Description of problem: VM with 400 external snapshots will abnormally shut down after restarting libvirtd, while still can create internal snapshot for shutdown VM Version-Release number of selected component (if applicable): libvirt-3.9.0-5.el7.x86_64 qemu-kvm-rhev-2.9.0-16.el7_4.12.x86_64 kernel-3.10.0-801.el7.x86_64 How reproducible: 100% Steps to Reproduce: Step1. Prepare a shutdown VM(without snapshot) with the following configuration # virsh domstate test shut off # virsh dumpxml test --inactive |grep "<disk" -A5 <disk type='file' device='disk'> <driver name='qemu' type='qcow2'/> <source file='/var/lib/libvirt/images/RHEL-7.5-x86_64-latest.qcow2'/> <target dev='hda' bus='ide'/> <address type='drive' controller='0' bus='0' target='0' unit='0'/> </disk> Step2. Start VM and check the snapshot info of VM # virsh start test Domain test started # virsh domstate test running # virsh snapshot-list test Name Creation Time State ------------------------------------------------------------ # virsh snapshot-list test |wc -l 3 Step3. Create 400 external snapshots for VM # for i in {1..400}; do virsh snapshot-create-as test s$i --disk-only; done Domain snapshot s1 created Domain snapshot s2 created ... Domain snapshot s399 created Domain snapshot s400 created # virsh snapshot-list test |wc -l 403 Step4. Check status of VM and libvirtd # virsh list --all Id Name State ---------------------------------------------------- 3 test running # systemctl status libvirtd ● libvirtd.service - Virtualization daemon Loaded: loaded (/usr/lib/systemd/system/libvirtd.service; enabled; vendor preset: enabled) Active: active (running) since Mon 2017-12-11 14:18:23 CST; 5min ago Step5. Restart libvirtd, then check # systemctl restart libvirtd # systemctl status libvirtd status of VM and libvirtd again ● libvirtd.service - Virtualization daemon Loaded: loaded (/usr/lib/systemd/system/libvirtd.service; enabled; vendor preset: enabled) Active: active (running) since Mon 2017-12-11 14:23:33 CST; 1s ago # virsh list --all Id Name State ---------------------------------------------------- - test shut off Step6. Create internal disk snapshot for VM # virsh snapshot-create-as test Domain snapshot 1512973444 created # virsh snapshot-info test 1512973444 Name: 1512973444 Domain: test Current: yes State: shutoff Location: internal Actual results: As Step5 shows Expected results: In Step5, VM should be in running status.

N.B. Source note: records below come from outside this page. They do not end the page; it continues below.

Lemma upto_cons n src c w : upto n src (c :: w) ->
  exists m src', n = S m /\ src = c :: src' /\ c <> 0 /\ upto m src' w.
Proof.
  intros ([Hc Hw]%Forall_cons & Hl & [rest ->] & Hend). destruct n as [|m]; simpl in Hl; [lia|].
  exists m, (w ++ rest). split; [done|]. split; [done|]. split; [done|].
  split; [done|]. split; [lia|]. split; [by eexists|]. destruct Hend as [E|[r E]]; [left; simpl in E; lia|].
  right. exists r. simpl in E. congruence.
Qed.

Lemma cstr_upto n src w : cstr src w -> upto n src (take n w).
Proof.
  intros [[rest ->] Hw]. split; [by apply Forall_take|]. rewrite length_take. split; [lia|].
  split; [exists (drop n w ++ 0 :: rest); by rewrite app_assoc, take_drop|].
  destruct (Nat.le_ge_cases n (length w)); [left; lia|right]. exists rest. by rewrite take_ge.
Qed.

Lemma strncpy_upto dest src w n : upto n src w -> (length w < length src)%nat -> (n <= length dest)%nat ->
  strncpy dest src n = Ret (w ++ replicate (n - length w) 0 ++ drop n dest).
Proof.
  revert dest src n. induction w as [|c w IH]; intros dest src n H Hl Hd.
  - rewrite Nat.sub_0_r. destruct (upto_nil _ _ H) as [->|[rest ->]]; [|simpl; by rewrite memset_loop_spec].
    destruct src as [|c src]; [simpl in Hl; lia|]. simpl. rewrite drop_0. by destruct (c =? 0).
  - destruct (upto_cons _ _ _ _ H) as (m & src' & -> & -> & Hc & H').
    destruct dest as [|d dest]; simpl in *; [lia|]. ctest. by rewrite (IH dest src' m H') by lia.
Qed.

(** A source of exactly [n] characters with nothing behind them is
    read one byte too far. *)
Lemma strncpy_overread dest src n :
  0 ∉ src -> length src = n -> (n <= length dest)%nat -> strncpy dest src n = Fault OutOfBounds.
Proof.
  revert dest n. induction src as [|c src IH]; intros dest n H Hl Hd; [done|].
  apply not_elem_of_cons in H as [Hc H]. destruct n as [|n]; [done|].
  destruct dest as [|d dest]; simpl in *; [lia|]. ctest. rewrite (IH dest n); [done|done|lia|lia].
Qed.

(** [strlcpy] copies what fits, terminates it, and leaves the bytes behind
    the terminator, and with no room at all every byte, as they were. *)
Definition strlcpied (dest w : list Z) (n : nat) : list Z :=
  match n with
  | O => dest
  | S m => take m w ++ 0 :: drop (S (Nat.min m (length w))) dest
  end.

Lemma strlcpy_exact dest src w n : cstr src w -> (n <= length dest)%nat ->
  strlcpy dest src (Z.of_nat n) = Ret (lenZ w, strlcpied dest w n).
Proof.
  intros H Hd. unfold strlcpy. rewrite (strlen_cstr _ _ H). destruct n as [|m]; [done|]. unfold strlcpied.
  unfold obind at 1. cbv zeta.
  rewrite (proj2 (Z.eqb_neq (Z.of_nat (S m)) 0)) by lia. cbn [negb].
  set (cl := if _ <? lenZ w then _ else lenZ w).
  assert (cl = Z.of_nat (Nat.min m (length w))) as ->.
  { unfold cl, lenZ. destruct (Z.ltb_spec (Z.of_nat (S m) - 1) (Z.of_nat (length w))); lia. }
  destruct H as [[rest ->] Hnz]. rewrite Nat2Z.id, memcpy_spec by (rewrite ?length_app; lia).
  rewrite take_app_le by lia. rewrite <- take_take, firstn_all. simpl.
  assert (length (take m w) = Nat.min m (length w)) as El by (rewrite length_take; lia).
  destruct (drop (Nat.min m (length w)) dest) as [|d rest'] eqn:Ed.
  { apply (f_equal length) in Ed. rewrite length_drop in Ed. simpl in Ed. lia. }
  destruct (nthZ_lt_Some (take m w ++ d :: rest') (Z.of_nat (Nat.min m (length w)))) as [x Hx].
  { unfold lenZ. rewrite length_app, El. simpl. lia. }
  rewrite Hx. unfold updZ. rewrite (proj2 (Z.leb_le 0 _)), Nat2Z.id by lia.
  rewrite insert_app_r_alt, El, Nat.sub_diag by lia. simpl.
  by rewrite <- Nat.add_1_r, <- drop_drop, Ed.
Qed.

Lemma strlcpy_cstr dest src w destsize : cstr src w -> 0 <= destsize <= lenZ dest ->
  exists dest', strlcpy dest src destsize = Ret (lenZ w, dest') /\ length dest' = length dest /\
    (0 < destsize -> cstr dest' (take (Z.to_nat (destsize - 1)) w)).
Proof.
  intros H Hd. unfold lenZ in Hd. exists (strlcpied dest w (Z.to_nat destsize)).
  rewrite <- (strlcpy_exact dest src w (Z.to_nat destsize)), Z2Nat.id by (done || lia). split; [done|].
  destruct (Z.to_nat destsize) as [|m] eqn:Em; simpl; [split; [done|lia]|]. split.
  - rewrite length_app, length_take. simpl. rewrite length_drop. lia.
  - intros _. replace (Z.to_nat (destsize - 1)) with m by lia. split; [by eexists|]. apply Forall_take. by destruct H.
Qed.

Lemma strchr_0 s w : cstr s w -> strchr s 0 = Ret (Some (lenZ w)).
Proof.
  unfold strchr. change (u8 0) with 0. revert s. induction w as [|c w IH]; intros s H; cstr_case H;
    simpl; ctest; [done|]. rewrite (IH _ H). simpl. do 2 f_equal. unfold lenZ. simpl. f_equal. lia.
Qed.

Lemma strncat_loop_upto dest src w n : upto n src w -> (length w < length dest)%nat ->
  strncat_loop dest src n = Ret (w ++ 0 :: drop (S (length w)) dest).
Proof.
  revert dest src n. induction w as [|c w IH]; intros dest src n H Hd;
    destruct dest as [|d dest]; try (simpl in Hd; lia).
  - destruct (upto_nil _ _ H) as [->|[rest ->]]; [simpl; by rewrite drop_0|]. by destruct n; simpl; rewrite ?drop_0.
  - destruct (upto_cons _ _ _ _ H) as (m & src' & -> & -> & Hc & H'). simpl. ctest.
    rewrite (IH dest src' m H') by (simpl in Hd; lia). done.
Qed.

(** [strncat] appends at most [n] characters and a terminator. *)
Lemma strncat_upto dest src w0 w n : cstr dest w0 -> upto n src w -> (length w0 + length w < length dest)%nat ->
  strncat dest src n = Ret (w0 ++ w ++ 0 :: drop (S (length w0 + length w)) dest).
Proof.
  intros H1 H2 Hd. unfold strncat. rewrite (strchr_0 _ _ H1). simpl.
  unfold lenZ. rewrite Nat2Z.id. destruct H1 as [[rest ->] _].
  rewrite length_app in Hd. rewrite drop_app_length, take_app_length.
  rewrite (strncat_loop_upto _ _ _ _ H2) by lia. simpl. do 4 f_equal.
  replace (S (length w0 + length w)) with (length w0 + S (length w))%nat by lia.
  by rewrite <- drop_drop, drop_app_length.
Qed.

(** ** Searching *)

(** The offset of the first, respectively last, [c] in [w]. *)
Fixpoint first_at (c : Z) (w : list Z) : option Z :=
  match w with
  | [] => None
  | d :: w' => if d =? c then Some 0 else option_map (fun i => i + 1) (first_at c w')
  end.

Lemma strchr_cstr s w c : cstr s w -> u8 c <> 0 -> strchr s c = Ret (first_at (u8 c) w).
Proof.
  intros H Hc. unfold strchr. revert s H. induction w as [|d w IH]; intros s H; cstr_case H; simpl; ctest.
  - done.
  - destruct (Z.eqb_spec d (u8 c)); [done|]. by rewrite (IH _ H).
Qed.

Additional info:
Additional info after Step5 in bug descrition While trying to start the VM, raising the following error info: # virsh start test error: Failed to start domain test1 error: Cannot open log file: '/var/log/libvirt/qemu/test.log': Device or resource busy
This happens because libxml2 refuses to parse nested elements with depth > 255. Unfortunately the only thing we can do here is refuse snapshot if the depth is too much.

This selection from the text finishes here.